D’ailleurs le gouvernement, quoique héréditaire dans une famille, & mis entre les mains d’un seul, n’est pas un bien particulier, mais un bien public, qui par conséquent ne peut jamais être enlevé au peuple, à qui seul il appartient essentiellement & en pleine propriété. Aussi est-ce toûjours lui qui en fait le bail : il intervient toûjours dans le contrat qui en adjuge l’exercice. Ce n’est pas l’état qui appartient au prince, c’est le prince qui appartient à l’état : mais il appartient au prince de gouverner dans l’état, parce que l’état l’a choisi pour cela ; qu’il s’est engagé envers les peuples à l’administration des affaires, & que ceux-ci de leur côté se sont engagés à lui obéir conformément aux lois. Celui qui porte la couronne peut bien s’en décharger absolument s’il le veut : mais il ne peut la remettre sur la tête d’un autre sans le consentement de la nation qui l’a mise sur la sienne. En un mot, la couronne, le gouvernement, & l’autorité publique, sont des biens dont le corps de la nation est propriétaire, & dont les princes sont les usufruitiers, les ministres & les dépositaires. Quoique chefs de l’état, ils n’en sont pas moins membres, à la vérité les premiers, les plus vénérables & les plus puissans, pouvant tout pour gouverner, mais ne pouvant rien légitimement pour changer le gouvernement établi, ni pour mettre un autre chef à leur place. Le sceptre de Louis XV. passe nécessairement à son fils aîné, & il n’y a aucune puissance qui puisse s’y opposer : ni celle de la nation, parce que c’est la condition du contrat ; ni celle de son pere par la même raison.

Le dépôt de l’autorité n’est quelquefois que pour un tems limité, comme dans la république Romaine. Il est quelquefois pour la vie d’un seul homme, comme en Pologne ; quelquefois pour tout le tems que subsistera une famille, comme en Angleterre ; quelquefois pour le tems que subsistera une famille par les mâles seulement, comme en France.

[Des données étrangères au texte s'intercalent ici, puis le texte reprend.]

(** What a direction makes of the other side's amount against ours: the action,
    the amount it carries, and the reason. *)
Definition bisect (direction : string) (ours theirs : Z) : DecisionAction * option Z * option string :=
  if bool_decide (direction = "minimize") then
    if theirs * _CONVERGENCE_DEN <=? ours * _CONVERGENCE_NUM then (d_accept, Some theirs, Some "convergence")
    else if theirs * _REASONABLE_DEN <=? ours * _REASONABLE_NUM
    then (d_counter, Some (Z.min ((ours + theirs) / 2) ours), None)
    else (d_exit, None, Some "price_unreasonable")
  else if bool_decide (direction = "maximize") then
    if ours * _SHORTFALL_NUM <=? theirs * _SHORTFALL_DEN then (d_accept, Some theirs, Some "convergence")
    else if ours * _REASONABLE_DEN <=? theirs * _REASONABLE_NUM
    then (d_counter, Some ((ours + theirs) / 2), None)
    else (d_exit, None, Some "price_unreasonable")
  else (d_reject, None, Some "unknown_direction").

Definition bisection_middleware : NegotiationMiddleware := λ history context,
  counters ← our_previous_counters history;
  if cx_max_rounds context <=? Z.of_nat (List.length counters)
  then decide_on (decision d_exit None (Some "max_rounds")) context
  else if (2 <=? Z.of_nat (List.length counters)) && stale counters
  then decide_on (decision d_exit None (Some "stale_negotiation")) context
  else
    our_amount ← _exact_amount (cx_our_reference_amount context);
    their_amount ← their_proposed_amount history;
    match their_amount with
    | None => opening ← _opening_proposal context; decide_on (decision d_counter (Some opening) None) context
    | Some their_amount =>
        let skeleton :=
          match their_last_proposal history with
          | Some ((_ :: _) as p) => p
          | _ => default [] (cx_our_escrow_proposal context)
          end in
        let '(action, amount, reason) := bisect (cx_direction context) our_amount their_amount in
        match amount with
        | Some a => p ← _set_proposal_amount skeleton a; decide_on (decision action (Some p) reason) context
        | None => decide_on (decision action None reason) context
        end
    end.

Definition amount_bisection_middleware : NegotiationMiddleware := bisection_middleware.

(** ** The listed price *)

Definition listed_price_middleware : NegotiationMiddleware := λ history context,
  match their_last_proposal history with
  | None => opening ← _opening_proposal context; decide_on (decision d_counter (Some opening) None) context
  | Some their_proposal =>
      their_amount ← their_proposed_amount history;
      match their_amount with
      | None =>
          decide_on (decision d_accept (Some their_proposal) (Some "listed_price_amountless")) context
      | Some their_amount =>
          bound ← _exact_amount (cx_our_reference_amount context);
          let within := if bool_decide (cx_direction context = "minimize")
                        then their_amount <=? bound else bound <=? their_amount in
          if within then
            p ← _set_proposal_amount their_proposal their_amount;
            decide_on (decision d_accept (Some p) (Some "listed_price")) context
          else decide_on (decision d_exit None (Some "price_above_bound")) context
      end
  end.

Ce dépôt est quelquefois confié à un certain ordre dans la société ; quelquefois à plusieurs choisis de tous les ordres, & quelquefois à un seul.

Les conditions de ce pacte sont différentes dans les différens états. Mais par-tout, la nation est en droit de maintenir envers & contre tous le contract qu’elle a fait ; aucune puissance ne peut le changer ; & quand il n’a plus lieu, elle rentre dans le droit & dans la pleine liberté, d’en passer un nouveau avec qui, & comme il lui plaît. C’est ce qui arriveroit en France, si par le plus grand des malheurs la famille entiere régnante venoit à s’éteindre jusque dans ses moindres rejettons ; alors le sceptre & la couronne retourneroient à la nation.

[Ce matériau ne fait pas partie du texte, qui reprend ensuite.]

(* ===== verification/SellerRoundFacts.v ===== *)
(** What the VM storefront's round decides: the opening guard's effect on the
    listing, and every acceptance and refusal of the default chain. *)
From S2P Require Import Prelude PyNum PyValue PyNumFacts PyText QueryDsl PyWire PyJson.
From S2P Require Import FilterEval Negotiation.
From S2P Require Import ScalarPolicies EscrowGuards NegotiationFacts NegotiationChains.
From S2P Require Import EscrowSchemas SellerRound.

Local Open Scope string_scope.
Local Open Scope list_scope.
Local Open Scope Z_scope.

(** ** Entries keep their identity *)

Lemma is_escrow_entry_update chain address extra entry :
  is_escrow_entry chain address (update_entry extra entry) = is_escrow_entry chain address entry.
Proof.
  destruct entry as [| | | | |d]; try done. unfold update_entry.
  destruct (dict_get "literal_fields" d); try done. unfold is_escrow_entry.
  by rewrite !dict_get_set_ne by done.
Qed.

Section round.
Context (lax_int : value → result Z) (py_str : value → string).

Lemma find_update_matched p extra chain address accepted :
  List.find (is_escrow_entry chain address) (update_matched py_str p extra accepted) = None ↔
  List.find (is_escrow_entry chain address) accepted = None.
Proof.
  induction accepted as [|entry accepted IH]; simpl; [done|].
  destruct (matches_entry py_str p entry); simpl.
  - rewrite is_escrow_entry_update. by destruct (is_escrow_entry _ _ entry).
  - by destruct (is_escrow_entry _ _ entry).
Qed.

(** The listing as the opening guard leaves it. *)
Definition opening_listing (listing : dict) (history : list NegotiationRound) : dict :=
  if _is_round_zero history then
    match their_last_proposal history with
    | Some p => if is_none (dict_get "settlement_selection" p)
                then (accept_opening_escrow lax_int py_str listing p).2 else listing
    | None => listing
    end
  else listing.

Lemma accept_opening_accepted listing p q :
  _accepted_escrow_for_proposal (accept_opening_escrow lax_int py_str listing p).2 q = None ↔
  _accepted_escrow_for_proposal listing q = None.
Proof.
  unfold accept_opening_escrow. destruct (EscrowProposal_validate lax_int p) as [ep|]; [|done].
  destruct (dict_get "accepted_escrows" listing) as [| | | |l|] eqn:Hl;
    try (by destruct (normalize_proposal_against_accepted_escrows _ _ _)).
  simpl. unfold normalize_proposal_against_accepted_escrows.
  destruct (match_accepted_escrow py_str l ep); simpl.
  - unfold _accepted_escrow_for_proposal. rewrite dict_get_set_eq, Hl. simpl.
    destruct (dict_get "escrow_address" q) as [| | |a| |]; try done. case_bool_decide; [done|].
    pose proof (find_update_matched ep (default [] (ep_literal_fields ep)) (dict_get "chain_name" q) (py_lower a) l) as Hf.
    destruct (List.find _ (update_matched _ _ _ _)) as [e1|] eqn:E1, (List.find _ l) as [e2|] eqn:E2; simpl;
      [|by exfalso; naive_solver..|done].
    apply List.find_some in E1 as [_ E1], E2 as [_ E2]. by destruct e1, e2.
  - unfold _accepted_escrow_for_proposal. by rewrite dict_get_set_eq, Hl.
Qed.

(** ** The opening guard *)

Lemma check_opening_amount_step p c d c' :
  check_opening_amount p c = Ok (d, c') →
  (d = None ∨ ∃ d', d = Some d' ∧ nd_action d' = d_reject) ∧ same_terms c c'.
Proof.
  unfold check_opening_amount. intros (uses & _ & H1)%result_bind_Ok. destruct uses.
  - apply result_bind_Ok in H1 as ([a|] & _ & H1); injection H1 as <- <-; split; try done; [by left|right; by eauto].
  - injection H1 as <- <-. split; [by left|done].
Qed.

(** It passes on, its listing updated, or rejects. *)
Lemma opening_guard_step h c d c' :
  round_zero_opening_guard lax_int py_str h c = Ok (d, c') →
  (d = None ∧ same_terms (set_listing (opening_listing (cx_listing c) h) c) c') ∨
  (∃ d', d = Some d' ∧ nd_action d' = d_reject).
Proof.
  unfold round_zero_opening_guard, opening_listing. destruct (_is_round_zero h); simpl; [|by intros [= <- <-]; left].
  intros (duration & _ & H1)%result_bind_Ok. revert H1.
  destruct duration; [|by intros [= <- <-]; right; eauto..].
  destruct (their_last_proposal h) as [p|].
  - destruct (is_none (dict_get "settlement_selection" p)); simpl.
    + destruct (accept_opening_escrow lax_int py_str (cx_listing c) p) as [[acc|] l]; simpl;
        [|by intros [= <- <-]; right; eauto].
      intros [[->|H] Ht]%check_opening_amount_step; [left|by right]. done.
    + destruct (check_selection (cx_listing c) p) as [[sel o]|]; [|by intros [= <- <-]; right; eauto].
      intros [[->|H] Ht]%check_opening_amount_step; [left|by right]. done.
  - intros [[->|H] Ht]%check_opening_amount_step; [left|by right]. done.
Qed.

(** What a passing opening selects. *)
Definition opening_selects (listing : dict) (proposal : option dict) : Prop :=
  match proposal with
  | None => False
  | Some p =>
      (∃ o, _settlement_option_for_selection listing p = Ok (Some o)) ∨
      (is_none (dict_get "settlement_selection" p) = true ∧ is_escrow_proposal (Some p) = true)
  end.

Lemma check_selection_selects listing p sel o :
  check_selection listing p = Ok (sel, o) → _settlement_option_for_selection listing p = Ok (Some o).
Proof.
  unfold check_selection. destruct (dict_get "settlement_selection" p) as [| | | | |d]; try done.
  destruct (dict_get "settlement" d) as [| | | | |st]; try done. destruct (negb _); [done|].
  destruct (dict_get "schema" st) as [| | |m| |]; try done. case_bool_decide; [done|].
  destruct (dict_get "option_id" d) as [| | |i| |]; try done. destruct (negb _); [done|].
  destruct (dict_get "expiration_unix" d) as [| |[z| |]| | |]; try done. destruct (_ <=? _); [done|].
  intros (m' & Hm & H1)%result_bind_Ok. destruct m' as [o'|]; [|done]. by injection H1 as _ <-.
Qed.

Lemma validated_names_chain p ep : EscrowProposal_validate lax_int p = Ok ep → dict_has "chain_name" p = true.
Proof.
  unfold EscrowProposal_validate. intros (d & Hd & (chain & Hc & _)%result_bind_Ok)%result_bind_Ok.
  assert (dict_has "chain_name" d = dict_has "chain_name" p) as <-.
  { revert Hd. unfold _coerce_legacy_demands. destruct (negb _); [by intros [= <-]|].
    destruct (dict_get "demands" p) as [| | | |[|x [|]]|]; try done; intros [= <-]; [done..|].
    by rewrite dict_has_set. }
  unfold required, dict_has in *. by destruct (alist_get "chain_name" d).
Qed.

Lemma opening_guard_selects h c c' :
  _is_round_zero h = true → round_zero_opening_guard lax_int py_str h c = Ok (None, c') →
  opening_selects (cx_listing c) (their_last_proposal h).
Proof.
  intros Hz. unfold round_zero_opening_guard, opening_selects. rewrite Hz. simpl negb. cbv iota.
  intros (duration & _ & H1)%result_bind_Ok. revert H1. destruct duration; [|done..].
  destruct (their_last_proposal h) as [p|].
  - destruct (is_none (dict_get "settlement_selection" p)) eqn:Hn; simpl negb; cbv iota.
    + unfold accept_opening_escrow.
      destruct (EscrowProposal_validate lax_int p) as [ep|] eqn:Hv; [|done]. intros _. right.
      split; [done|]. simpl. by rewrite (validated_names_chain _ _ Hv).
    + destruct (check_selection (cx_listing c) p) as [[sel o]|] eqn:Hs; [|done]. intros _. left.
      exists o. by eapply check_selection_selects.
  - unfold check_opening_amount. simpl. done.
Qed.

(** ** The default chain *)

Definition later_guards : list NegotiationMiddleware :=
  [buyer_counter_guard; has_matching_inventory_guard; escrow_shape_guard; accept_unpriced_selection_middleware].

Lemma later_guards_guard : Forall Guard later_guards.
Proof. unfold later_guards. repeat (apply List.Forall_cons; [apply _|]). apply List.Forall_nil. Qed.

(** The round's terms, but for the listing, which is the opening guard's. *)
Definition round_terms (c : NegotiationContext) (h : list NegotiationRound) : NegotiationContext :=
  set_listing (opening_listing (cx_listing c) h) c.

Lemma counter_guard_rejects h c d c' : buyer_counter_guard h c = Ok (Some d, c') → nd_action d = d_reject.
Proof.
  unfold buyer_counter_guard. destruct (last h); [|done]. destruct (negb _); [done|].
  intros (uses & _ & (raw & _ & H2)%result_bind_Ok)%result_bind_Ok. revert H2.
  destruct raw, uses; simpl; try (intros (? & _ & ?)%result_bind_Ok; done); try by intros [= <- _].
  all: destruct (nr_proposal _), (cx_our_escrow_proposal c); done.
Qed.

Lemma inventory_rejects h c d c' : has_matching_inventory_guard h c = Ok (Some d, c') → nd_action d = d_reject.
Proof.
  unfold has_matching_inventory_guard. destruct (classify_listing_source _) as [[? []]|]; [done| |done].
  by intros [= <- _].
Qed.

Definition is_passing (r : result NegotiationStep) : Prop := ∃ c', r = Ok (None, c').

Lemma default_chain_decides h c d c' :
  run_negotiation_chain_with_context (default_chain lax_int py_str) h c = Ok (d, c') →
  nd_action d = d_reject ∨
  (is_passing (round_zero_opening_guard lax_int py_str h c) ∧
   passed has_matching_inventory_guard h (round_terms c h) ∧ passed escrow_shape_guard h (round_terms c h) ∧
   ∃ c1, same_terms (round_terms c h) c1 ∧
     (accept_unpriced_selection_middleware h c1 = Ok (Some d, c') ∨ bisection_middleware h c1 = Ok (Some d, c'))).
Proof.
  change (default_chain lax_int py_str) with
    (round_zero_opening_guard lax_int py_str :: later_guards ++ [bisection_middleware]).
  intros ([d1 c1] & H0 & H1)%result_bind_Ok. pose proof H0 as [[-> Ht]|(d' & -> & Hr)]%opening_guard_step.
  2: { injection H1 as -> _. by left. }
  fold (round_terms c h) in Ht.
  apply (run_guard _ _ _ _ _ _ _ _ Ht) in H1 as [H1|(c2 & _ & T2 & H1)]; [left; by eapply counter_guard_rejects|].
  apply (run_guard _ _ _ _ _ _ _ _ T2) in H1 as [H1|(c3 & P3 & T3 & H1)]; [left; by eapply inventory_rejects|].
  apply (run_guard _ _ _ _ _ _ _ _ T3) in H1 as [H1|(c4 & P4 & T4 & H1)]; [left; by eapply shape_guard_rejects|].
  right. split_and!; [by exists c1|done..|].
  apply (run_guard _ _ _ _ _ _ _ _ T4) in H1 as [H1|(c5 & _ & T5 & H1)]; [exists c4; by auto|].
  exists c5. split; [done|]. right. simpl in H1. apply result_bind_Ok in H1 as ([[d6|] c6] & H6 & H1); [|done].
  by injection H1 as -> ->.
Qed.

(** ** The round *)

(** What a round decides, it decides by its chain, unless the option is gone. *)
Lemma round_decides listing history duration strategy source price r :
  _run_default_seller_round_policy lax_int py_str listing history duration strategy source price = Ok r →
  nd_action (sr_decision r) = d_reject ∨
  ∃ uses reference c',
    proposal_uses_scalar_amount listing (pinned_proposal history) = Ok uses ∧
    (if uses : bool then _seller_reference_amount py_str listing duration price (pinned_proposal history) else Ok 0)
      = Ok reference ∧
    (strategy = "minimize" ∨ strategy = "maximize") ∧
    run_negotiation_chain_with_context (default_chain lax_int py_str) history
      (seller_context listing history strategy reference uses duration source) = Ok (sr_decision r, c').
Proof.
  unfold _run_default_seller_round_policy, _direction_from_strategy_label.
  case_bool_decide as Hs; [|done]. intros (w & _ & H1)%(result_bind_Ok (A := bool)). destruct w.
  { injection H1 as <-. by left. }
  apply result_bind_Ok in H1 as (uses & Hu & (reference & Hr & ([d c] & Hd & [= <-])%result_bind_Ok)%result_bind_Ok).
  right. by exists uses, reference, c.
Qed.
End round.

Il semble qu’il n’y ait que des esclaves dont l’esprit seroit aussi borné que le cœur seroit bas, qui pussent penser autrement. Ces sortes de gens ne sont nés ni pour la gloire du prince, ni pour l’avantage de la société : ils n’ont ni vertu, ni grandeur d’ame. La crainte & l’intérêt sont les ressorts de leur conduite. La nature ne les produit que pour servir de lustre aux hommes vertueux ; & la Providence s’en sert pour former les puissances tyranniques, dont elle châtie pour l’ordinaire les peuples & les souverains qui offensent Dieu ; ceux-ci en usurpant, ceux-là en accordant trop à l’homme de ce pouvoir

suprème, que le Créateur s’est reservé sur la créature.

L’observation des lois, la conservation de la liberté & l’amour de la patrie, sont les sources fécondes de toutes grandes choses & de toutes belles actions. Là se trouvent le bonheur des peuples, & la véritable illustration des princes qui les gouvernent. Là l’obéissance est glorieuse, & le commandement auguste. Au contraire, la flatterie, l’intérêt particulier, & l’esprit de servitude sont l’origine de tous les maux qui accablent un état, & de toutes les lâchetés qui le deshonorent. Là les sujets sont misérables, & les princes haïs ; là le monarque ne s’est jamais entendu proclamer le bien-aimé ; la soûmission y est honteuse, & la domination cruelle. Si je rassemble sous un même point de vûe la France & la Turquie, j’apperçois d’un côté une société d’hommes que la raison unit, que la vertu fait agir, & qu’un chef également sage & glorieux gouverne selon les lois de la justice ; de l’autre, un troupeau d’animaux que l’habitude assemble, que la loi de la verge fait marcher, & qu’un maître absolu mene selon son caprice.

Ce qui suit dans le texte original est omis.